Pulmonary rehabilitation is a key recommended component of the non-pharmacological management of individuals with chronic respiratory disease [4], yet limited access to programs prevents the widespread application of its benefits. This study will compare both the clinical- and cost-effectiveness of delivering pulmonary rehabilitation via telerehabilitation, using readily available consumer devices and equipment, to a traditional centre-based program.

The telerehabilitation model under investigation directly addresses access barriers for both individual patients and the health system. By delivering pulmonary rehabilitation directly into the homes of people with chronic respiratory disease issues of transport, travel, their associated costs and weather could be negated [13, 62]. By improving ease of access, more individuals may have the opportunity to develop an informed and positive perception of the benefits of pulmonary rehabilitation. Reduced healthcare utilisation has also been reported following completion of pulmonary rehabilitation [63], and thus implementation of telerehabilitation programs has the potential to positively impact on healthcare expenditure.

Unlike previous studies [23,24,25, 27] the telerehabilitation model under investigation uses equipment that is familiar to clinicians and patients, requires little technical support, is scalable, and has the potential to be easily implemented into clinical practice. Telerehabilitation can be delivered any time and from any place, further extending access to patients who live away from metropolitan centres. By providing supervised exercise training in this way, pulmonary rehabilitation could be accessed in locations where specialist services would ordinarily be unavailable [64]. The remote supervision of exercise training in this telerehabilitation model is a key feature frequently unavailable in models of pulmonary rehabilitation not based in a healthcare setting.
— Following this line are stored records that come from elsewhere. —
(* ===== verification/UtxoTree.v ===== *)
(** * core/radixtree: the UTXO tree

    [UtxoTree] of core/radixtree.{h,cpp}: the radix hash tree of the unspent outputs.  A
    key of 321 bits holds a commitment and a maturity; a leaf holds the IDs of the outputs
    that share a key, one in place or several in a stack.  [Compact] computes the root hash
    from the keys in ascending order without the tree. *)

From stdpp Require Import base list numbers option gmap.
From S2P Require Import Prelude UintBig Merkle RadixTree.
Local Open Scope Z_scope.
Import RadixTree RadixHashTree.

Module UtxoTree.

(** ** Keys *)

Module Key.

Definition s_BitsCommitment : nat := 257.
Definition s_Bits : nat := s_BitsCommitment + 64.
Definition s_Bytes : nat := Nat.shiftr (s_Bits + 7) 3.

(** [m_Commitment.m_X] is 32 bytes. *)
Record Data := mkData { m_X : list Z; m_Y : Z; m_Maturity : Z }.

(** [Data::operator = (const Key&)]. *)
Definition Data_step (pKey : list Z) (i m_Maturity : Z) : option Z :=
  a ← rd pKey i;
  b ← rd pKey (i + 1);
  Some (Z.lor (Z.lor (u64 (Z.shiftl m_Maturity 8)) (Z.shiftl a 1)) (Z.shiftr b 7)).

Definition Data_assign (key : list Z) : option Data :=
  let pKey := drop 32 key in
  y ← rd pKey 0;
  m ← loop_up 8 0 (Data_step pKey) 0;
  Some (mkData (take 32 key) (Z.land 1 (Z.shiftr y 7)) m).

(** [Key::operator = (const Data&)]. *)
Definition Key_step (m_Maturity i : Z) (pKey : list Z) : option (list Z) :=
  let v := u8 (Z.shiftr m_Maturity (Z.shiftl (8 - i - 1) 3)) in
  x ← rd pKey i;
  pKey ← wr pKey i (Z.lor x (Z.shiftr v 1));
  wr pKey (i + 1) (u8 (Z.shiftl v 7)).

Definition Key_assign (d : Data) : option (list Z) :=
  let pKey := zeros (s_Bytes - 32) in
  pKey ← (if negb (m_Y d =? 0) then x ← rd pKey 0; wr pKey 0 (Z.lor x (Z.shiftl 1 7)) else Some pKey);
  pKey ← loop_up 8 0 (Key_step (m_Maturity d)) pKey;
  Some (m_X d ++ pKey).

End Key.

(** ** Leaves *)

(** What a leaf holds beside the key: the union of [m_ID] and [m_pIDs], told apart by the
    flag [s_User].  A queue is the list of its nodes from the top, and its count. *)
Inductive IDs :=
  | OneID (m_ID : Z)
  | Queue (m_pTop : list Z) (m_Count : Z).

Definition IsExt (x : IDs) : bool := match x with Queue _ _ => true | OneID _ => false end.
Definition get_Count (x : IDs) : Z := match x with Queue _ c => c | OneID _ => 1 end.

Definition PushIDRaw (id : Z) (q : list Z * Z) : list Z * Z := (id :: fst q, u32 (snd q + 1)).

Definition PushID (id : Z) (x : IDs) : IDs :=
  let q := match x with OneID v => PushIDRaw v ([], 0) | Queue l c => (l, c) end in
  let '(l, c) := PushIDRaw id q in Queue l c.

Definition PopIDRaw (q : list Z * Z) : option (Z * (list Z * Z)) :=
  match fst q with [] => None | id :: l => Some (id, (l, u32 (snd q - 1))) end.

Definition PopID (x : IDs) : option (Z * IDs) :=
  match x with
  | OneID _ => None
  | Queue l c =>
    '(ret, q) ← PopIDRaw (l, c);
    if snd q =? 1 then '(v, _) ← PopIDRaw q; Some (ret, OneID v) else Some (ret, Queue (fst q) (snd q))
  end.

(** [DeleteLeaf] pops the IDs of a queue; the fuel is the length of the queue. *)
Fixpoint DeleteLeaf (fuel : nat) (x : IDs) : option IDs :=
  match fuel with
  | O => None
  | S fuel => if IsExt x then '(_, x) ← PopID x; DeleteLeaf fuel x else Some x
  end.

Definition IsCommitmentDuplicated {Hash} (n : node Hash) : bool :=
  (get_Bits n <=? Key.s_Bits - Key.s_BitsCommitment)%nat.

(** ** Serialization *)

(** What [ISerializer::Process] writes or reads. *)
Inductive token := T32 (n : Z) | T64 (n : Z) | TKey (k : list Z).

Inductive load_error := incorrect_order | archive_error.

Section serial.

Context {Hash : Type} (uninit : Hash) (junk : Z).

Notation tree := (tree IDs Hash).

(** The IDs of a leaf as they are written. *)
Definition save_leaf (lf : Leaf IDs) : list token :=
  [TKey (lf_Key lf); T32 (get_Count (lf_Data lf))] ++
  match lf_Data lf with Queue l _ => T64 <$> l | OneID id => [T64 id] end.

Definition SaveIntenral (t : tree) : option (list token) :=
  n ← Count t;
  '(_, body) ← Traverse t (λ s _ a, (true, s ++ match rt_Leaves t !! a with Some lf => save_leaf lf | None => [] end))
                 (None, None) [];
  Some (T32 (u32 (Z.of_nat n)) :: body).

(** [while (--n2)]: every round reads an ID. *)
Fixpoint LoadIDs (s : list token) (n2 : Z) (x : IDs) : load_error + (IDs * list token) :=
  let n2 := u32 (n2 - 1) in
  if n2 =? 0 then inr (x, s)
  else match s with T64 v :: s => LoadIDs s n2 (PushID v x) | _ => inl archive_error end.

(** One leaf, after its key was read and found to be above the previous one. *)
Definition LoadLeaf (t : tree) (key : list Z) (s : list token) : option (load_error + (tree * list token)) :=
  '(t, _, bCreate, r) ← Find (OneID junk) uninit t key Key.s_Bits true;
  if negb bCreate then None
  else
    a ← r;
    match s with
    | T32 n2 :: T64 id :: s =>
      match LoadIDs s n2 (OneID id) with
      | inl e => Some (inl e)
      | inr (x, s) => Some (inr (mk (rt_Root t) (alter (λ lf, mkLeaf (lf_Key lf) x) a (rt_Leaves t)), s))
      end
    | _ => Some (inl archive_error)
    end.

Fixpoint LoadLoop (n : nat) (keyPrev : option (list Z)) (t : tree) (s : list token)
    : option (load_error + (tree * list token)) :=
  match n with
  | O => Some (inr (t, s))
  | S n =>
    match s with
    | TKey key :: s =>
      if match keyPrev with Some kp => 0 <=? uintBigImpl._Cmp kp key | None => false end
      then Some (inl incorrect_order)
      else
        r ← LoadLeaf t key s;
        match r with inl e => Some (inl e) | inr (t, s) => LoadLoop n (Some key) t s end
    | _ => Some (inl archive_error)
    end
  end.

Definition LoadIntenral (t : tree) (s : list token) : option (load_error + (tree * list token)) :=
  match s with
  | T32 n :: s => LoadLoop (Z.to_nat n) None (Clear t) s
  | _ => Some (inl archive_error)
  end.

End serial.

(** ** Compact *)

Module Compact.
Section compact.

(** [get_Hash] is [MyLeaf::get_Hash(hv, key, nCount)]. *)
Context {Hash : Type} `{Hasher Hash} (get_Hash : list Z → Z → Hash) (uninit : Hash).

Record Node := mkNode { m_Hash : Hash; m_nBitsCommon : Z }.

(** [m_vNodes] from the back. *)
Record t := mk { m_vNodes : list Node; m_LastKey : list Z; m_LastCount : Z }.

Fixpoint FlushLoop (top : Node) (rest : list Node) (nBitsCommonNext : Z) : list Node :=
  match rest with
  | [] => [top]
  | n0 :: rest' =>
    if m_nBitsCommon top <? nBitsCommonNext then top :: rest
    else FlushLoop (mkNode (combine (m_Hash n0) (m_Hash top)) (m_nBitsCommon n0)) rest' nBitsCommonNext
  end.

Definition FlushInternal (c : t) (nBitsCommonNext : Z) : option t :=
  match m_vNodes c with
  | [] => None
  | n :: rest =>
    let n := if negb (m_LastCount c =? 0) then mkNode (get_Hash (m_LastKey c) (m_LastCount c)) (m_nBitsCommon n) else n in
    Some (mk (FlushLoop n rest nBitsCommonNext) (m_LastKey c) 0)
  end.

Definition push (c : t) (key : list Z) (nBitsCommon : Z) : t :=
  mk (mkNode uninit nBitsCommon :: m_vNodes c) key 1.

Definition Add (c : t) (key : list Z) : option (bool * t) :=
  if negb (length (m_vNodes c) =? 0)%nat then
    let nCmp := uintBigImpl._Cmp (m_LastKey c) key in
    if 0 <? nCmp then Some (false, c)
    else if nCmp =? 0 then
      let n := u32 (m_LastCount c + 1) in
      Some (negb (n =? 0), mk (m_vNodes c) (m_LastKey c) n)
    else
      k1 ← uintBigImpl._Xor (m_LastKey c) key;
      let nOrder := u16 (uintBigImpl._GetOrder k1) in
      let nBitsCommon := u16 (8 * Z.of_nat Key.s_Bytes - nOrder) in
      c ← FlushInternal c nBitsCommon;
      Some (true, push c key nBitsCommon)
  else Some (true, push c key 0).

Definition Flush (c : t) : option Hash :=
  match m_vNodes c with
  | [] => Some hZero
  | _ =>
    c ← FlushInternal c 0;
    n ← last (m_vNodes c);
    Some (m_Hash n)
  end.

End compact.
End Compact.

End UtxoTree.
In a recent study of home-based pulmonary rehabilitation, 80% of individuals who did not wish to take part in the study declined because they wanted to attend the supervised pulmonary rehabilitation group [20]. By providing supervised exercise remotely, individuals who would otherwise be reluctant to exercise without the support of a healthcare professional may be more inclined to participate.

The purpose of this study conforms with policy statements to encourage the investigation of alternative models of pulmonary rehabilitation delivery in order to enhance implementation, access and delivery of pulmonary rehabilitation [15]. If this study demonstrates that telerehabilitation has equivalent clinical outcomes to centre-based pulmonary rehabilitation, and is cost-effective, this model has the potential to significantly increase service availability and accessibility through increased options for pulmonary rehabilitation delivery.

Trial status

Recruitment commenced in August 2016 and is continuing.